Por mês, a Arce visita dois municípios além de localidades próximas aos distritos. Na última semana, por exemplo, os sistemas de abastecimento de água e esgotamento sanitário de Russas e localidades de Bonhu, Flores, Jardim de São José e São João de Deus passaram pela vistoria técnica. Ao todo, 20 localidades serão fiscalizadas até o fim deste mês.
Geraldo Basílio detalha que as fiscalizações, consideradas de rotina, atendem a uma programação específica para suprir a alta demanda. “Contamos com um quadro reduzido de funcionários”, revela. O órgão tem hoje, cinco técnicos, sendo que dois destes estão em funções administrativas.
Recurso
Em nota, a Cagece informou que do total de notificações recebidas desde 2012, 100 foram anuladas por meio de defesa e 29 encontram-se em fase de recurso.

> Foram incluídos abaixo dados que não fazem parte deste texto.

(** A [fit] that returns has installed the matrix, and its reference set is
    rectangular, of the width of the matrix. *)
Lemma fit_reference_width (v : variant) X (s : instance v) g w :
  wf_matrix X ->
  fit X (mkWorld s g []) = (Ok tt, w) ->
  has_width X w ∧ training_set (self w) = Some X.
Proof.
  intros HX Hfit.
  assert (HtX : training_set (self w) = Some X).
  { destruct (decide (v = KMeansClustering)) as [->|Hv];
      [|by eapply fit_training_set].
    cbn in *. rewrite KMeans_fit_eq in Hfit. cbn [self gen trace] in Hfit.
    destruct (choice_no_replace _ _ _) as [[idx|e] g']; [|done].
    cbv zeta in Hfit.
    destruct (for_range _ _ _) as [[[]|e] w2] eqn:Hloop; [|done].
    apply (for_range_frame _ (KMeans_iteration_frame X)) in Hloop
      as (_&_&_&Ht).
    simplify_eq. exact Ht. }
  split; [|done]. clear HtX.
  destruct v; cbn in *.
  - rewrite KMeans_fit_eq in Hfit. cbn [self gen trace] in Hfit.
    destruct (choice_no_replace _ _ _) as [[idx|e] g'] eqn:Hch; [|done].
    apply choice_no_replace_inv in Hch as (_&_&_&Hidx). cbv zeta in Hfit.
    destruct (for_range _ _ _) as [[[]|e] w2] eqn:Hloop; [|done].
    apply (for_range_keeps _ _ (KMeans_iteration_width X)) in Hloop.
    + simplify_eq. destruct Hloop as (C&?&?&?). by exists C.
    + eexists. split_and!; [reflexivity|done|by apply take_rows_wf].
  - rewrite KMeansPlus_fit_eq in Hfit. cbn [self gen trace] in Hfit.
    cbv zeta in Hfit. rewrite KMeansPlus_initialize_eq in Hfit.
    cbn [self gen trace] in Hfit.
    destruct (choice_one _ _) as [[first|e] g'] eqn:Hfirst; [|done].
    apply choice_one_ok in Hfirst. cbv zeta in Hfit.
    destruct (for_range _ (KMeansPlus.seed_next X) _) as [[[]|e] w1] eqn:Hseed;
      [|done].
    apply (for_range_keeps (has_width X) _
             (λ w r w', KMeansPlus_seed_next_width X w r w' HX)) in Hseed.
    + destruct (for_range _ _ _) as [[[]|e] w2] eqn:Hloop; [|done].
      apply (for_range_keeps _ _ (KMeansPlus_iteration_width X)) in Hloop;
        [|done].
      simplify_eq. destruct Hloop as (C&?&?&?). by exists C.
    + eexists. split_and!; [reflexivity|done|].
      unfold wf_matrix. cbn [ncols rows].
      apply Forall_singleton. by apply row_width.
  - rewrite KMedians_fit_eq in Hfit. cbn [self gen trace] in Hfit.
    cbv zeta in Hfit.
    destruct (choice_no_replace _ _ _) as [[idx|e] g'] eqn:Hch; [|done].
    apply choice_no_replace_inv in Hch as (_&_&_&Hidx).
    destruct (for_range _ _ _) as [[[]|e] w2] eqn:Hloop; [|done].
    apply (for_range_keeps _ _ (KMedians_iteration_width X)) in Hloop.
    + simplify_eq. destruct Hloop as (C&?&?&?). by exists C.
    + eexists. split_and!; [reflexivity|done|by apply take_rows_wf].
  - rewrite MiniBatch_fit_eq in Hfit. cbn [self gen trace] in Hfit.
    cbv zeta in Hfit.
    destruct (choice_no_replace _ _ _) as [[idx|e] g'] eqn:Hch; [|done].
    apply choice_no_replace_inv in Hch as (_&_&_&Hidx).
    destruct (for_range _ _ _) as [[[]|e] w2] eqn:Hloop; [|done].
    apply (for_range_keeps _ _ (MiniBatch_iteration_width X)) in Hloop.
    + simplify_eq. destruct Hloop as (C&?&?&?). by exists C.
    + eexists. split_and!; [reflexivity|done|by apply take_rows_wf].
Qed.

(** X9.  After a [fit] that returns, on a rectangular matrix with
    [n_clusters >= 1]: the reference set is a rectangular matrix of exactly
    [n_clusters] rows, as wide as the matrix; and [n_clusters] did not
    exceed the number of rows. *)
Theorem fitted_reference_shape (v : variant) (X : Matrix) (s : instance v)
    (g : rng) (w : world (instance v)) :
  wf_matrix X ->
  (1 <= n_clusters s)%Z ->
  fit X (mkWorld s g []) = (Ok tt, w) ->
  ∃ C, reference_set (self w) = Some C ∧
    Z.of_nat (shape0 C) = n_clusters s ∧ ncols C = ncols X ∧ wf_matrix C ∧
    shape0 C ≤ shape0 X.
Proof.
  intros HX HK Hfit.
  destruct (fit_reference_rows v X s g w HK Hfit) as (_&_&C&HC&Hrows).
  destruct (fit_reference_width v X s g w HX Hfit) as [(C'&HC'&Hcols&Hwf) _].
  rewrite HC in HC'. simplify_eq.
  exists C'. split_and!; [done..|].
  destruct (Z_le_gt_dec (n_clusters s) (Z.of_nat (shape0 X))) as [|Hgt]; [lia|].
  destruct (fit_too_many_raises v X (mkWorld s g []) HX) as (e&w'&Hraise);
    [cbn; lia|].
  rewrite Hfit in Hraise. done.
Qed.

Lemma fitted_reference_shape_witness :
  ∃ C, KMedians.medians
         (self (snd (KMedians.fit four_points
                       (mkWorld (KMedians.init 2 10 false) [0; 1] []))))
       = Some C ∧
    Z.of_nat (shape0 C) = 2%Z ∧ ncols C = 2 ∧ wf_matrix C ∧ shape0 C ≤ 4.
Proof.
  apply (fitted_reference_shape KMediansClustering four_points
           (KMedians.init 2 10 false) [0; 1]).
  - repeat constructor.
  - vm_compute. discriminate.
  - vm_compute. reflexivity.
Defined.

(** X10.  After a [fit] that returns, on a rectangular matrix with
    [n_clusters >= 1]: the property [labels] does not raise; it gives what
    [predict] gives on the matrix just fitted, one label below [n_clusters]
    per row.  [predict] on any matrix answers by the widths alone: if the
    widths broadcast (equal, or one of them 1) it returns one label below
    [n_clusters] per row, otherwise it raises the [ValueError] of the
    subtraction; the instance is unchanged either way. *)
Theorem predict_after_fit (v : variant) (X : Matrix) (s : instance v)
    (g : rng) (w : world (instance v)) (X' : Matrix) :
  wf_matrix X ->
  (1 <= n_clusters s)%Z ->
  fit X (mkWorld s g []) = (Ok tt, w) ->
  (∃ ls, labels w = (Ok ls, w) ∧ predict X w = (Ok ls, w) ∧
     length ls = shape0 X ∧
     Forall (λ l, (Z.of_nat l < n_clusters s)%Z) ls) ∧
  (if broadcastable (ncols X') (ncols X)
   then ∃ ls, predict X' w = (Ok ls, w) ∧ length ls = shape0 X' ∧
              Forall (λ l, (Z.of_nat l < n_clusters s)%Z) ls
   else predict X' w = (Raise (ValueError OperandsNotBroadcastable), w)).
Proof.
  intros HX HK Hfit.
  destruct (fit_reference_rows v X s g w HK Hfit) as (Hf&_&C&HC&Hrows).
  destruct (fit_reference_width v X s g w HX Hfit) as [(C'&HC'&Hcols&_) HtX].
  rewrite HC in HC'. simplify_eq.
  assert (Hpred : ∀ Y, broadcastable (ncols Y) (ncols X) = true ->
            ∃ ls, predict Y w = (Ok ls, w) ∧ length ls = shape0 Y ∧
                  Forall (λ l, (Z.of_nat l < n_clusters s)%Z) ls).
  { intros Y Hb. rewrite (predict_fitted v w Y C' Hf HC).
    destruct (nearest (norm (T := instance v)) Y C') as [ls|e] eqn:Hn.
    - exists ls. split; [done|].
      apply nearest_spec in Hn as (_&Hlen&Hls). split; [done|].
      apply Forall_lookup. intros n l Hl.
      destruct (Hls n l Hl) as (_&_&_&Hlt). lia.
    - exfalso. unfold nearest, pairwise, argmin_axis1 in Hn.
      rewrite Hcols, Hb in Hn.
      destruct (Nat.eqb_spec (shape0 C') 0); [lia|done]. }
  split.
  - destruct (Hpred X (broadcastable_refl _)) as (ls&Hp&Hlen&Hrange).
    exists ls. split_and!; [|done..].
    destruct (observers_via_predict v w X (λ _ _, NaN)) as [Hl _].
    by rewrite Hl.
  - destruct (broadcastable (ncols X') (ncols X)) eqn:Hb; [by apply Hpred|].
    rewrite (predict_fitted v w X' C' Hf HC).
    unfold nearest, pairwise. by rewrite Hcols, Hb.
Qed.

Lemma predict_after_fit_witness :
  let w := snd (KMeans.fit four_points
                  (mkWorld (KMeans.init 2 10 false) [0; 1] [])) in
  (∃ ls, KMeans.labels w = (Ok ls, w) ∧
     KMeans.predict four_points w = (Ok ls, w) ∧
     length ls = 4 ∧ Forall (λ l, (Z.of_nat l < 2)%Z) ls) ∧
  KMeans.predict (mkMatrix 3 [[Q_of 0; Q_of 0; Q_of 0]]) w =
    (Raise (ValueError OperandsNotBroadcastable), w).
Proof.
  intros w.
  apply (predict_after_fit KMeansClustering four_points
           (KMeans.init 2 10 false) [0; 1] w
           (mkMatrix 3 [[Q_of 0; Q_of 0; Q_of 0]])).
  - repeat constructor.
  - vm_compute. discriminate.
  - vm_compute. reflexivity.
Defined.

(** ** The seeds of K-Means++ *)

Lemma py_min_from_not_positive l : ∀ m,
  is_positive m = false -> is_positive (py_min_from m l) = false.
Proof.
  induction l as [|a l IH]; intros m Hm; cbn; [done|].
  by apply IH, min_step_not_positive.
Qed.

Lemma py_min_from_zero l e : ∀ m,
  e ∈ l -> zero e -> is_positive (py_min_from m l) = false.
Proof.
  induction l as [|a l IH]; intros m He Hz; [by apply elem_of_nil in He|].
  apply elem_of_cons in He as [<-|He]; cbn; [|by apply IH].
  apply py_min_from_not_positive.
  destruct e as [q|]; [|done]. cbn in Hz.
  destruct (nlt (Fin q) m) eqn:Hlt.
  - apply not_true_iff_false. rewrite positive_Fin. lra.
  - destruct m as [p|]; [|done].
    apply not_true_iff_false. apply not_true_iff_false in Hlt.
    rewrite positive_Fin. rewrite nlt_Fin in Hlt. lra.
Qed.

(** A zero among the items: Python's [min] is not positive. *)
Lemma py_min_zero l e :
  e ∈ l -> zero e -> is_positive (py_min l) = false.
Proof.
  destruct l as [|a l]; [done|]. intros He Hz. cbn.
  apply elem_of_cons in He as [<-|He]; [|by eapply py_min_from_zero].
  apply py_min_from_not_positive.
  destruct e as [q|]; [|done]. cbn in Hz.
  apply not_true_iff_false. rewrite positive_Fin. lra.
Qed.

(** A row at a positive seeding distance is none of the centroids. *)
Lemma positive_distance_new X c r xr dr :
  wf_matrix X -> (∀ x, x ∈ rows c -> x ∈ rows X) ->
  rows X !! r = Some xr ->
  KMeansPlus.seed_distances X c !! r = Some dr -> is_positive dr = true ->
  xr ∉ rows c.
Proof.
  intros HX Hsub Hxr Hdr Hpos Hin.
  rewrite (seed_distances_lookup X c r xr Hxr) in Hdr. injection Hdr as <-.
  assert (Hwidth : ∀ x, x ∈ rows X -> length x = ncols X).
  { intros x Hx. unfold wf_matrix in HX. rewrite Forall_forall in HX. auto. }
  assert (Hfin : Forall finite xr).
  { destruct (rows c) as [|c0 cs] eqn:Hrows; [by apply elem_of_nil in Hin|].
    cbn in Hpos.
    change (py_min_from ?a ?l) with (py_min (a :: l)) in Hpos.
    destruct (py_min _) as [q|] eqn:Hmin; [|done].
    apply py_min_finite_head in Hmin.
    destruct (norm2 (zip_with nsub xr c0)) as [q0|] eqn:Hn; [|done].
    apply norm2_finite in Hn. apply zip_with_nsub_finite in Hn; [done|].
    rewrite (Hwidth xr) by (by eapply list_elem_of_lookup_2).
    symmetry. apply Hwidth, Hsub. by left. }
  assert (Hzero : is_positive
            (py_min ((λ c, norm2 (zip_with nsub xr c)) <$> rows c)) = false).
  { eapply py_min_zero; [|by apply norm2_self].
    apply list_elem_of_fmap. by exists xr. }
  congruence.
Qed.

Lemma KMeansPlus_seed_next_distinct X w w' :
  wf_matrix X -> distinct_seeds X w ->
  KMeansPlus.seed_next X w = (Ok Continue, w') -> distinct_seeds X w'.
Proof.
  intros HX (C&HC&Hne&Hcols&Hnd&Hsub).
  unfold KMeansPlus.seed_next. msimpl.
  unfold KMeansPlus.the_centroids. rewrite HC. cbn [default from_option id].
  destruct (choice_weighted _ _ _) as [[r|e] g'] eqn:Hch; [|done].
  intros [= <-].
  apply choice_weighted_ok in Hch as (Hr&pr&Hpr&Hpos).
  apply seed_probs_positive in Hpr as (dr&Hdr&Hdpos);
    [|apply seed_distances_nonneg|done].
  destruct (lookup_lt_is_Some_2 (rows X) r Hr) as [xr Hxr].
  assert (Hrow : KMeansPlus.row X r = xr)
    by (unfold KMeansPlus.row; by rewrite Hxr).
  rewrite Hrow.
  pose proof (positive_distance_new X C r xr dr HX Hsub Hxr Hdr Hdpos) as Hnew.
  eexists. split; [reflexivity|]. cbn [ncols rows].
  split_and!.
  - by destruct (rows C).
  - done.
  - apply NoDup_app. split_and!; [done| |apply NoDup_singleton].
    intros x Hx Hx'. apply list_elem_of_singleton in Hx' as ->. done.
  - intros x Hx. apply elem_of_app in Hx as [Hx|Hx]; [auto|].
    apply list_elem_of_singleton in Hx as ->. by eapply list_elem_of_lookup_2.
Qed.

O órgão justificou ainda que “possui uma gerência específica para acompanhamento das demandas regulatórias e é esse setor que presta suporte às unidades de negócio de acordo com as demandas regulatórias advindas das agências reguladoras”.
A Companhia informou ainda que “atende a todas as exigências legais do Ministério da Saúde, contidas na Portaria de Consolidação nº5/2017”. A nota complementa que, “além de atender a todos os parâmetros do tratamento, a Companhia também realiza o monitoramento da água distribuída à população. Ao todo, 206 laboratórios em todo o Ceará realizam diariamente ensaios de tratabilidade e o monitoramento da água que servirá para abastecimento”.
Quanto à quantidade de cloro presente na água de Jaguaruana, a Cagece informou que realiza monitoramento dos parâmetros de água na estação de tratamento que distribui água para Jaguaruana a cada duas horas.